**What to work on:** Only the lines from the one containing "Lemma optionalPositions_incl checks" through the one containing "final_test callargs args fo = true <->" should be printed, exactly as they appear below, with both ends included.

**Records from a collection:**
★ ★ ★

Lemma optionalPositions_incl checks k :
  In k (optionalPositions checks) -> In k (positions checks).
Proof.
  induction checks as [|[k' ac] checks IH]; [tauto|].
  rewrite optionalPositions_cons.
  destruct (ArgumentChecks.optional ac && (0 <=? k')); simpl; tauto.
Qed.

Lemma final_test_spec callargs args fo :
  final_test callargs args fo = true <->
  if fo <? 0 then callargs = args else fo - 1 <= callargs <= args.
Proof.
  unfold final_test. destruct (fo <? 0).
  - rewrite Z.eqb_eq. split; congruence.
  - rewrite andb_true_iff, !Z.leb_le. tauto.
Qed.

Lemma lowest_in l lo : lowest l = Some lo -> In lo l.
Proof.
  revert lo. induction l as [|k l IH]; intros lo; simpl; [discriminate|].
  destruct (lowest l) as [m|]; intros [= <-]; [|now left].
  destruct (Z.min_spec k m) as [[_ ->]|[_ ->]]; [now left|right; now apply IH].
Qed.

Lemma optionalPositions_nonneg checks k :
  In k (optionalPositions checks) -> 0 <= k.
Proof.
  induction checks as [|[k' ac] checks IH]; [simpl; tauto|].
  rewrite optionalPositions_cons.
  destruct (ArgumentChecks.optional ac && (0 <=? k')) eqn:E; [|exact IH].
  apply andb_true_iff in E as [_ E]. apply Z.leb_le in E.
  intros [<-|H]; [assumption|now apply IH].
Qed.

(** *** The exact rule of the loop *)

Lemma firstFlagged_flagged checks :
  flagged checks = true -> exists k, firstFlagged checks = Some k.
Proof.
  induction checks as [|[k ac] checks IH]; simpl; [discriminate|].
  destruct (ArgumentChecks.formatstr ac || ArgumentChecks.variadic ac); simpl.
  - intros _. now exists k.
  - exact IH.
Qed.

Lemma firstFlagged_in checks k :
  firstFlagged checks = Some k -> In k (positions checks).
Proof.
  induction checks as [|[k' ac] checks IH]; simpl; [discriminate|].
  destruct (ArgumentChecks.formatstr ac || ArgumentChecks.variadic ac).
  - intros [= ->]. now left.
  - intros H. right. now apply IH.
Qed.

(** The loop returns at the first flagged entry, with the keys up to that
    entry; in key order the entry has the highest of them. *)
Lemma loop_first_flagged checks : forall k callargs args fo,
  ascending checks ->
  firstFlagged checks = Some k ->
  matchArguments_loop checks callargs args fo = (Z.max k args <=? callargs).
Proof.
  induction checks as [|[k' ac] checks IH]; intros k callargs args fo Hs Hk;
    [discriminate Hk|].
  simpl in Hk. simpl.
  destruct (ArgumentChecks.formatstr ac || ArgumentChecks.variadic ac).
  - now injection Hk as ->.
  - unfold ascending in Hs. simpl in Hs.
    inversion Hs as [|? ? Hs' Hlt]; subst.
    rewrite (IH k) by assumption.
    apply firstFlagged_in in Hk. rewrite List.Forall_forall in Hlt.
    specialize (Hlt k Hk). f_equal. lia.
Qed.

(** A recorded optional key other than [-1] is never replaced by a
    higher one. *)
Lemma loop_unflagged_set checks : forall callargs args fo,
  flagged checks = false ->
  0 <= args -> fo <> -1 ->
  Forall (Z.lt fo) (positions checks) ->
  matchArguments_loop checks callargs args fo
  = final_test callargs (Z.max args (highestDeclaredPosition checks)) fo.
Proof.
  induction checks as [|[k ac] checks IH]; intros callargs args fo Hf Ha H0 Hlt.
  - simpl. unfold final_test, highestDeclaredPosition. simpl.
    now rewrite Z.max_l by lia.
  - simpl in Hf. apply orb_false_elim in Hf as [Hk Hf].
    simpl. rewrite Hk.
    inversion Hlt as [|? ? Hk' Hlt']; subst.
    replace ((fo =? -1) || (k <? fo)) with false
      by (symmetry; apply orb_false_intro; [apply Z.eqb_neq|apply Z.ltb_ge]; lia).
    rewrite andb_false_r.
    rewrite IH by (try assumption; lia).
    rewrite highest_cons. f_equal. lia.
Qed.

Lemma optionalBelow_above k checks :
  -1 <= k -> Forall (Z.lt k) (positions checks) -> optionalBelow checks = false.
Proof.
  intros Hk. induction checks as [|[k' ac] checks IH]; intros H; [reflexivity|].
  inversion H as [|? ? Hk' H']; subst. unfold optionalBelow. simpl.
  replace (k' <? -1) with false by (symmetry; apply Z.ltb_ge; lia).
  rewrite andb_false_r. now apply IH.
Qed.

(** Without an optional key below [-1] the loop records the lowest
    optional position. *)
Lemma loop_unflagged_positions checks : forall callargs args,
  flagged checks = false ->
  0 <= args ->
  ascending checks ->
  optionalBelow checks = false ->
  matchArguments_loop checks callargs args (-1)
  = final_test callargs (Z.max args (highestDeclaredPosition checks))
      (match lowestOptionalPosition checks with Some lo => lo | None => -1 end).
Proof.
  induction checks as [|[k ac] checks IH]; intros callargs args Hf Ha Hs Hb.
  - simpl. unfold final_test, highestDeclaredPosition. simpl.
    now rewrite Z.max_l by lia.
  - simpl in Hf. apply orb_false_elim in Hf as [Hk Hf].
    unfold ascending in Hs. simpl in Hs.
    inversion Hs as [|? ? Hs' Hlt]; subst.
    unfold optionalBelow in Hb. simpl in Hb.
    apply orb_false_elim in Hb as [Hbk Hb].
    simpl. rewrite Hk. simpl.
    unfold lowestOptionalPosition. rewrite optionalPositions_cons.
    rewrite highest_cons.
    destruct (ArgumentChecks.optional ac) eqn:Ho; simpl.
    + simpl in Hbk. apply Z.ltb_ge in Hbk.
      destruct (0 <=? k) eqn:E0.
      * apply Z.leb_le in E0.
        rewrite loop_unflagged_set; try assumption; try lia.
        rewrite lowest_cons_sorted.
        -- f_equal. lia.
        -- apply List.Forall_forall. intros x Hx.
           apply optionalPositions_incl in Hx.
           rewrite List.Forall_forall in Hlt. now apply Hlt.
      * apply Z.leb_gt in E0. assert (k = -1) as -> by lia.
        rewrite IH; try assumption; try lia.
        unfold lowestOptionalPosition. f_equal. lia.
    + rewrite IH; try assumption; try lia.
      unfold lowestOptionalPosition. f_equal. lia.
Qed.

★ ★ ★

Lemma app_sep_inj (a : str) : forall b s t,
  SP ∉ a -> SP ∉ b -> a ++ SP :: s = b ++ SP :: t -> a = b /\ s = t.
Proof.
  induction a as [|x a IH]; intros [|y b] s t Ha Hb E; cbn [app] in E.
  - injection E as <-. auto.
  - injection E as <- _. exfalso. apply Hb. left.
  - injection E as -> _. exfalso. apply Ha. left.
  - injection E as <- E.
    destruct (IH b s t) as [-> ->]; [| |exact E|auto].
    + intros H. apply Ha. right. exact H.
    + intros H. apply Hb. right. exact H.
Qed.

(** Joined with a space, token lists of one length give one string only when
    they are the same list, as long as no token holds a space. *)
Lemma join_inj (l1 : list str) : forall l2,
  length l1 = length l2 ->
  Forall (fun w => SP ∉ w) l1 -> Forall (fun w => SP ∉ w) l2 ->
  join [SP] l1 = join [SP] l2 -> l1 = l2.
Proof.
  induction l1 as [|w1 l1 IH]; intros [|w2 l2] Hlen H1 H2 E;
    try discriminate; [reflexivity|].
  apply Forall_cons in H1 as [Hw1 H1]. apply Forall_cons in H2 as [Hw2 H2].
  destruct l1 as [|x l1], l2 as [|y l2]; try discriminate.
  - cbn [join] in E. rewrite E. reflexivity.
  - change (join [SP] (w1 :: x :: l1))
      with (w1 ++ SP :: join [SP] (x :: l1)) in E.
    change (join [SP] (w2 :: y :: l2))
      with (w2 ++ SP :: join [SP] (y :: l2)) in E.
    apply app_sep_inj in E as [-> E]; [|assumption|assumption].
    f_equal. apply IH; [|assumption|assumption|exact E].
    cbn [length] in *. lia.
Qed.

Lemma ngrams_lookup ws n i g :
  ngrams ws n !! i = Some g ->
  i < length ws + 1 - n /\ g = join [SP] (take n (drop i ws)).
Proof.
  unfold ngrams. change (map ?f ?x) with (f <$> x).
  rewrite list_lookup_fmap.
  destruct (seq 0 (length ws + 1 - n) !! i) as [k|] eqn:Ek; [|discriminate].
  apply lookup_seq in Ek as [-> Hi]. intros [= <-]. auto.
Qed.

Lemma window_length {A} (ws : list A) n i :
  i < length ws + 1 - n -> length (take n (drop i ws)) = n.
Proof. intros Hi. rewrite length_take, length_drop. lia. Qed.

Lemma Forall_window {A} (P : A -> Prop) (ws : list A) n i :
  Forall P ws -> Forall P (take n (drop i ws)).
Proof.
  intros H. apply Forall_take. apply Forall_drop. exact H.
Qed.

★ ★ ★

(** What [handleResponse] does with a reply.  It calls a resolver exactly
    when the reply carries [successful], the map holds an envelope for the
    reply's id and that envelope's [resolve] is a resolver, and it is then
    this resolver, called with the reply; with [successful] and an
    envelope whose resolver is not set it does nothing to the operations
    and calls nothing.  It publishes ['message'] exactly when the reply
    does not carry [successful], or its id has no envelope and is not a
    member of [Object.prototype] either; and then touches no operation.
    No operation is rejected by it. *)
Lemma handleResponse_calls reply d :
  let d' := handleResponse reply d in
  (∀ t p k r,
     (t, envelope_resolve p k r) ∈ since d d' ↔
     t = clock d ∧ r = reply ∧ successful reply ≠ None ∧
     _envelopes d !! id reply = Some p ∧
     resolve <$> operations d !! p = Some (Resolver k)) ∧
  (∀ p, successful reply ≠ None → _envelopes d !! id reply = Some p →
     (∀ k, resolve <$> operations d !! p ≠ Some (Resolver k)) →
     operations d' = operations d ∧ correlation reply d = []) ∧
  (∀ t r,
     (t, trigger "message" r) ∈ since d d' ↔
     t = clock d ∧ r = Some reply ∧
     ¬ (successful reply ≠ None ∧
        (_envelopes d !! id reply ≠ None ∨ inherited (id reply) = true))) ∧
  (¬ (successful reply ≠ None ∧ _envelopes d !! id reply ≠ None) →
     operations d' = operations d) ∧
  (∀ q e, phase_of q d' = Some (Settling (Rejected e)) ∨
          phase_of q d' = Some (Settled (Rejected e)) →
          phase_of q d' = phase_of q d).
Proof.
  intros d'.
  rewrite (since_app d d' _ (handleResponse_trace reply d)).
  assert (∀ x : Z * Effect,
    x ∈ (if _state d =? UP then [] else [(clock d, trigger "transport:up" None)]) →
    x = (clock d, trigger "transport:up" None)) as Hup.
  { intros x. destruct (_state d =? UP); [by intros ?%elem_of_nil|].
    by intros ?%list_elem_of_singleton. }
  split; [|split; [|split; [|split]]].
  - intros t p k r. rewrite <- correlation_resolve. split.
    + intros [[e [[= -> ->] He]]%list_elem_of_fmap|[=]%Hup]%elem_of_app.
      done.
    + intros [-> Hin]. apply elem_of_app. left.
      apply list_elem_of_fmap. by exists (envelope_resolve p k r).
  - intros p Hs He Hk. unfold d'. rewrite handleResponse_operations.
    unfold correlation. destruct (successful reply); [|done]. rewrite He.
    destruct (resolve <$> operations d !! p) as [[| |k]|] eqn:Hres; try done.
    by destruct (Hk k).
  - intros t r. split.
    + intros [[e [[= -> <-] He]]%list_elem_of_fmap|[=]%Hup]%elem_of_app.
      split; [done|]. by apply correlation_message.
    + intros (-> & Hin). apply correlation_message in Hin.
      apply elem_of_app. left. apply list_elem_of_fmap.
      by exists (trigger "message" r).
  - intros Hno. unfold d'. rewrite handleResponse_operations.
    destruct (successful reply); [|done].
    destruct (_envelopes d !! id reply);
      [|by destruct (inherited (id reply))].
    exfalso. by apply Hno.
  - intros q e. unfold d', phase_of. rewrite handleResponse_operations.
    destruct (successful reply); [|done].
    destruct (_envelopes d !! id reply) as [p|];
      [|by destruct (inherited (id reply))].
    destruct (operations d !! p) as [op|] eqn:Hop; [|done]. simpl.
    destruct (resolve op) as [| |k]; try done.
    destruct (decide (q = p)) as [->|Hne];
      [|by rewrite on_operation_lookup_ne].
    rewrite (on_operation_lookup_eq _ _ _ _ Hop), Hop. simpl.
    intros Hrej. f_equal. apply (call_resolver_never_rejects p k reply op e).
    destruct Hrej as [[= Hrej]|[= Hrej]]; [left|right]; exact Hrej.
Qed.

★ ★ ★

**The completed task:**
Lemma optionalPositions_incl checks k :
  In k (optionalPositions checks) -> In k (positions checks).
Proof.
  induction checks as [|[k' ac] checks IH]; [tauto|].
  rewrite optionalPositions_cons.
  destruct (ArgumentChecks.optional ac && (0 <=? k')); simpl; tauto.
Qed.

Lemma final_test_spec callargs args fo :
  final_test callargs args fo = true <->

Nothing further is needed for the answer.